** Opening Task inputs block **

(* ===== verification/BTreeMap.v ===== *)
(** * Ordered maps and sets

    Rust's [std::collections::BTreeMap] and [BTreeSet] with [u64] keys, as the
    list of their entries in strictly increasing key order.  The operations
    the sources use ([get], [insert], [remove], [first_key_value],
    [last_key_value], [pop_first], [retain]) are executable; [bt_model]
    refines them to stdpp's finite maps. *)

From S2P Require Import Prelude.

(** ** Operations *)

Section btree.
Context {V : Type}.
Implicit Types (m : list (Z * V)) (k : Z) (v : V).

Fixpoint bt_get (k : Z) (m : list (Z * V)) : option V :=
  match m with
  | [] => None
  | (k', v) :: m' => if k =? k' then Some v else bt_get k m'
  end.

Fixpoint bt_insert (k : Z) (v : V) (m : list (Z * V)) : list (Z * V) :=
  match m with
  | [] => [(k, v)]
  | (k', v') :: m' =>
      if k <? k' then (k, v) :: m
      else if k =? k' then (k, v) :: m'
      else (k', v') :: bt_insert k v m'
  end.

Fixpoint bt_remove (k : Z) (m : list (Z * V)) : list (Z * V) :=
  match m with
  | [] => []
  | (k', v') :: m' => if k =? k' then m' else (k', v') :: bt_remove k m'
  end.

Definition bt_first (m : list (Z * V)) : option (Z * V) := head m.
Definition bt_last (m : list (Z * V)) : option (Z * V) := last m.
Definition bt_pop_first (m : list (Z * V)) : list (Z * V) := tail m.
Definition bt_contains (k : Z) (m : list (Z * V)) : bool := bool_decide (is_Some (bt_get k m)).

(** Well-formedness: keys strictly increase. *)
Definition bt_wf (m : list (Z * V)) : Prop := StronglySorted Z.lt m.*1.

(** The abstract map. *)
Definition bt_model (m : list (Z * V)) : gmap Z V := list_to_map m.

(** ** Well-formedness is preserved *)

Lemma bt_wf_nil : bt_wf [].
Proof. constructor. Qed.

Lemma bt_wf_cons k v m : bt_wf ((k, v) :: m) <-> bt_wf m /\ Forall (Z.lt k) m.*1.
Proof.
  unfold bt_wf. simpl. split.
  - intros H. inversion H; subst. done.
  - intros [??]. by constructor.
Qed.

Lemma bt_insert_keys k v m k' :
  k' ∈ (bt_insert k v m).*1 <-> k' = k \/ k' ∈ m.*1.
Proof.
  induction m as [|[k0 v0] m IH]; simpl; [set_solver|].
  destruct (k <? k0) eqn:?; simpl; [set_solver|].
  destruct (k =? k0) eqn:?; simpl; bool_lia; subst; set_solver.
Qed.

Lemma bt_wf_insert k v m : bt_wf m -> bt_wf (bt_insert k v m).
Proof.
  induction m as [|[k0 v0] m IH]; simpl; intros Hwf.
  - apply bt_wf_cons. split; [apply bt_wf_nil|constructor].
  - pose proof (proj1 (bt_wf_cons _ _ _) Hwf) as [Hm Hall].
    destruct (k <? k0) eqn:?; [|destruct (k =? k0) eqn:?]; bool_lia.
    + apply bt_wf_cons. split; [done|]. simpl. constructor; [lia|].
      eapply Forall_impl; [done|]. simpl. lia.
    + subst. by apply bt_wf_cons.
    + apply bt_wf_cons. split; [auto|]. apply Forall_forall. intros k'.
      rewrite bt_insert_keys. rewrite Forall_forall in Hall. intros [->|?]; [lia|auto].
Qed.

Lemma bt_remove_sublist k m : bt_remove k m `sublist_of` m.
Proof.
  induction m as [|[k0 v0] m IH]; simpl; [done|].
  destruct (k =? k0); by constructor.
Qed.

Lemma bt_wf_sublist m1 m2 : m1 `sublist_of` m2 -> bt_wf m2 -> bt_wf m1.
Proof.
  intros Hs. apply StronglySorted_sublist. induction Hs; simpl; by constructor.
Qed.

Lemma bt_wf_remove k m : bt_wf m -> bt_wf (bt_remove k m).
Proof. apply bt_wf_sublist, bt_remove_sublist. Qed.

Lemma bt_wf_pop_first m : bt_wf m -> bt_wf (bt_pop_first m).
Proof. apply bt_wf_sublist. destruct m; simpl; [done|]. by constructor. Qed.

Lemma bt_wf_filter (P : Z * V -> Prop) `{!forall x, Decision (P x)} m :
  bt_wf m -> bt_wf (filter P m).
Proof. apply bt_wf_sublist, sublist_filter. Qed.

(** ** Refinement to finite maps *)

Lemma bt_wf_NoDup m : bt_wf m -> NoDup m.*1.
Proof.
  unfold bt_wf. induction (m.*1) as [|k l IH]; intros H; [constructor|].
  inversion H; subst. constructor; [|auto].
  intros Hin. rewrite Forall_forall in H3. specialize (H3 _ Hin). lia.
Qed.

Lemma bt_get_model k m : bt_get k m = bt_model m !! k.
Proof.
  unfold bt_model. induction m as [|[k0 v0] m IH]; simpl; [by rewrite lookup_empty|].
  destruct (k =? k0) eqn:?; bool_lia; subst.
  - by rewrite lookup_insert_eq.
  - by rewrite lookup_insert_ne by congruence.
Qed.

Lemma bt_model_insert k v m : bt_model (bt_insert k v m) = <[k:=v]> (bt_model m).
Proof.
  unfold bt_model. induction m as [|[k0 v0] m IH]; simpl; [done|].
  destruct (k <? k0) eqn:?; [done|].
  destruct (k =? k0) eqn:?; bool_lia; subst; simpl.
  - by rewrite insert_insert_eq.
  - rewrite IH. by rewrite insert_insert_ne by congruence.
Qed.

Lemma bt_model_remove k m : bt_wf m -> bt_model (bt_remove k m) = delete k (bt_model m).
Proof.
  unfold bt_model. induction m as [|[k0 v0] m IH]; simpl; intros Hwf.
  - by rewrite delete_empty.
  - apply bt_wf_cons in Hwf as [Hm Hall].
    destruct (k =? k0) eqn:?; bool_lia; subst; simpl.
    + rewrite delete_insert_id; [done|].
      apply not_elem_of_list_to_map_1. intros Hin.
      rewrite Forall_forall in Hall. specialize (Hall _ Hin). lia.
    + rewrite delete_insert_ne by congruence. by rewrite IH.
Qed.

Lemma bt_get_insert_eq k v m : bt_get k (bt_insert k v m) = Some v.
Proof. by rewrite bt_get_model, bt_model_insert, lookup_insert_eq. Qed.

Lemma bt_get_insert_ne k k' v m : k <> k' -> bt_get k' (bt_insert k v m) = bt_get k' m.
Proof. intros. by rewrite !bt_get_model, bt_model_insert, lookup_insert_ne. Qed.

Lemma bt_get_remove_eq k m : bt_wf m -> bt_get k (bt_remove k m) = None.
Proof. intros. by rewrite bt_get_model, bt_model_remove, lookup_delete_eq. Qed.

Lemma bt_get_remove_ne k k' m : bt_wf m -> k <> k' -> bt_get k' (bt_remove k m) = bt_get k' m.
Proof. intros. by rewrite !bt_get_model, bt_model_remove, lookup_delete_ne. Qed.

Lemma bt_get_elem k v m : bt_wf m -> bt_get k m = Some v <-> (k, v) ∈ m.
Proof.
  intros Hwf. rewrite bt_get_model. unfold bt_model.
  rewrite <- elem_of_list_to_map by (by apply bt_wf_NoDup). done.
Qed.

Lemma bt_get_elem_1 k v m : bt_get k m = Some v -> (k, v) ∈ m.
Proof. rewrite bt_get_model. apply elem_of_list_to_map_2. Qed.

(** The entry found by [bt_get] splits the list of entries. *)
Lemma bt_get_split k v m :
  bt_wf m -> bt_get k m = Some v ->
  exists m1 m2, m = m1 ++ (k, v) :: m2 /\ Forall (fun e => e.1 < k) m1 /\ Forall (fun e => k < e.1) m2.
Proof.
  induction m as [|[k0 v0] m IH]; simpl; intros Hwf Hg; [done|].
  apply bt_wf_cons in Hwf as [Hm Hall].
  destruct (k =? k0) eqn:?; bool_lia; simplify_eq.
  - exists [], m. split_and!; [done|by apply Forall_nil|by apply Forall_fst in Hall].
  - destruct (IH Hm Hg) as (m1 & m2 & -> & H1 & H2).
    exists ((k0, v0) :: m1), m2. split_and!; [done| |done].
    constructor; [|done]. simpl. rewrite Forall_forall in Hall. apply Hall.
    rewrite fmap_app. set_solver.
Qed.

(** [bt_insert] acts at one place: on a bound key it replaces the entry, on a
    fresh key it splits the entries into the smaller and the larger keys. *)
Lemma bt_insert_split_present k v v' m1 m2 :
  Forall (fun e => e.1 < k) m1 ->
  bt_insert k v (m1 ++ (k, v') :: m2) = m1 ++ (k, v) :: m2.
Proof.
  induction 1 as [|[k0 v0] m1 Hk Hm1 IH]; simpl in *.
  - by rewrite Z.ltb_irrefl, Z.eqb_refl.
  - destruct (k <? k0) eqn:?; bool_lia. destruct (k =? k0) eqn:?; bool_lia. by rewrite IH.
Qed.

Lemma bt_insert_split_fresh k v m :
  bt_wf m -> bt_get k m = None ->
  exists m1 m2, m = m1 ++ m2 /\ bt_insert k v m = m1 ++ (k, v) :: m2 /\
    Forall (fun e => e.1 < k) m1 /\ Forall (fun e => k < e.1) m2.
Proof.
  induction m as [|[k0 v0] m IH]; simpl; intros Hwf Hg.
  - exists [], []. done.
  - apply bt_wf_cons in Hwf as [Hm Hall].
    destruct (k =? k0) eqn:?; [done|]. bool_lia.
    destruct (k <? k0) eqn:?; bool_lia.
    + exists [], ((k0, v0) :: m). split_and!; [done..|].
      constructor; [done|]. apply Forall_fst in Hall.
      eapply Forall_impl; [done|]. simpl. lia.
    + destruct (IH Hm Hg) as (m1 & m2 & -> & -> & H1 & H2).
      exists ((k0, v0) :: m1), m2. split_and!; [done..| |done]. constructor; simpl; [lia|done].
Qed.

(** The first entry has the least key, the last entry the greatest. *)
Lemma bt_first_least k v m k' :
  bt_wf m -> bt_first m = Some (k, v) -> k' ∈ m.*1 -> k <= k'.
Proof.
  destruct m as [|[k0 v0] m]; simpl; intros Hwf ?; simplify_eq.
  apply bt_wf_cons in Hwf as [_ Hall]. rewrite Forall_forall in Hall.
  intros [->|Hin]%elem_of_cons; [lia|]. specialize (Hall _ Hin). lia.
Qed.

Lemma bt_last_snoc k v m : bt_last m = Some (k, v) -> exists m', m = m' ++ [(k, v)].
Proof. unfold bt_last. apply last_Some. Qed.

Lemma bt_last_greatest k v m k' :
  bt_wf m -> bt_last m = Some (k, v) -> k' ∈ m.*1 -> k' <= k.
Proof.
  intros Hwf (m' & ->)%bt_last_snoc. induction m' as [|[k0 v0] m' IH]; simpl in *.
  - intros ->%list_elem_of_singleton. lia.
  - apply bt_wf_cons in Hwf as [Hm Hall]. intros [->|Hin]%elem_of_cons.
    + rewrite Forall_forall in Hall. specialize (Hall k).
      rewrite fmap_app in Hall. set_solver by lia.
    + auto.
Qed.

End btree.

(** Two well-formed maps with the same bindings are the same. *)
Lemma bt_wf_ext {V} (m1 m2 : list (Z * V)) :
  bt_wf m1 -> bt_wf m2 -> (forall k, bt_get k m1 = bt_get k m2) -> m1 = m2.
Proof.
  revert m2. induction m1 as [|[k1 v1] m1 IH]; intros [|[k2 v2] m2] H1 H2 Hk; [done|..].
  - specialize (Hk k2). simpl in Hk. by rewrite Z.eqb_refl in Hk.
  - specialize (Hk k1). simpl in Hk. by rewrite Z.eqb_refl in Hk.
  - apply bt_wf_cons in H1 as [H1 F1], H2 as [H2 F2].
    assert (k1 = k2) as ->.
    { pose proof (Hk k1) as A. pose proof (Hk k2) as B. cbn [bt_get] in A, B. rewrite Z.eqb_refl in A, B.
      destruct (k1 =? k2) eqn:E1; bool_lia. destruct (k2 =? k1) eqn:E2; bool_lia.
      symmetry in A. apply bt_get_elem_1, (list_elem_of_fmap_2 fst) in A.
      apply bt_get_elem_1, (list_elem_of_fmap_2 fst) in B.
      rewrite Forall_forall in F1, F2. specialize (F1 _ B). specialize (F2 _ A). simpl in *. lia. }
    pose proof (Hk k2) as A. cbn [bt_get] in A. rewrite Z.eqb_refl in A. simplify_eq. f_equal.
    apply IH; [done..|]. intros k. specialize (Hk k). cbn [bt_get] in Hk. destruct (k =? k2) eqn:E; bool_lia; [|done].
    subst k. assert (forall m, Forall (Z.lt k2) m.*1 -> @bt_get V k2 m = None) as Hnone.
    { clear. intros m. induction m as [|[k v] m IH]; simpl; [done|]. intros [? ?]%Forall_cons.
      destruct (k2 =? k) eqn:E; bool_lia. by apply IH. }
    by rewrite !Hnone.
Qed.

#[export] Hint Resolve bt_wf_nil bt_wf_insert bt_wf_remove bt_wf_pop_first bt_wf_filter : literpc.

(** ** Sets of slots *)

Definition bset : Type := list (Z * unit).
Definition bs_insert (k : Z) (s : bset) : bset := bt_insert k tt s.
Definition bs_contains (k : Z) (s : bset) : bool := bt_contains k s.
Definition bs_remove (k : Z) (s : bset) : bset := bt_remove k s.
Definition bs_first (s : bset) : option Z := fst <$> bt_first s.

** Closing Task inputs block **

What you should do: Nothing but a number should be given for this: how many lines in the entries above contain "unfold"?

Output below: 7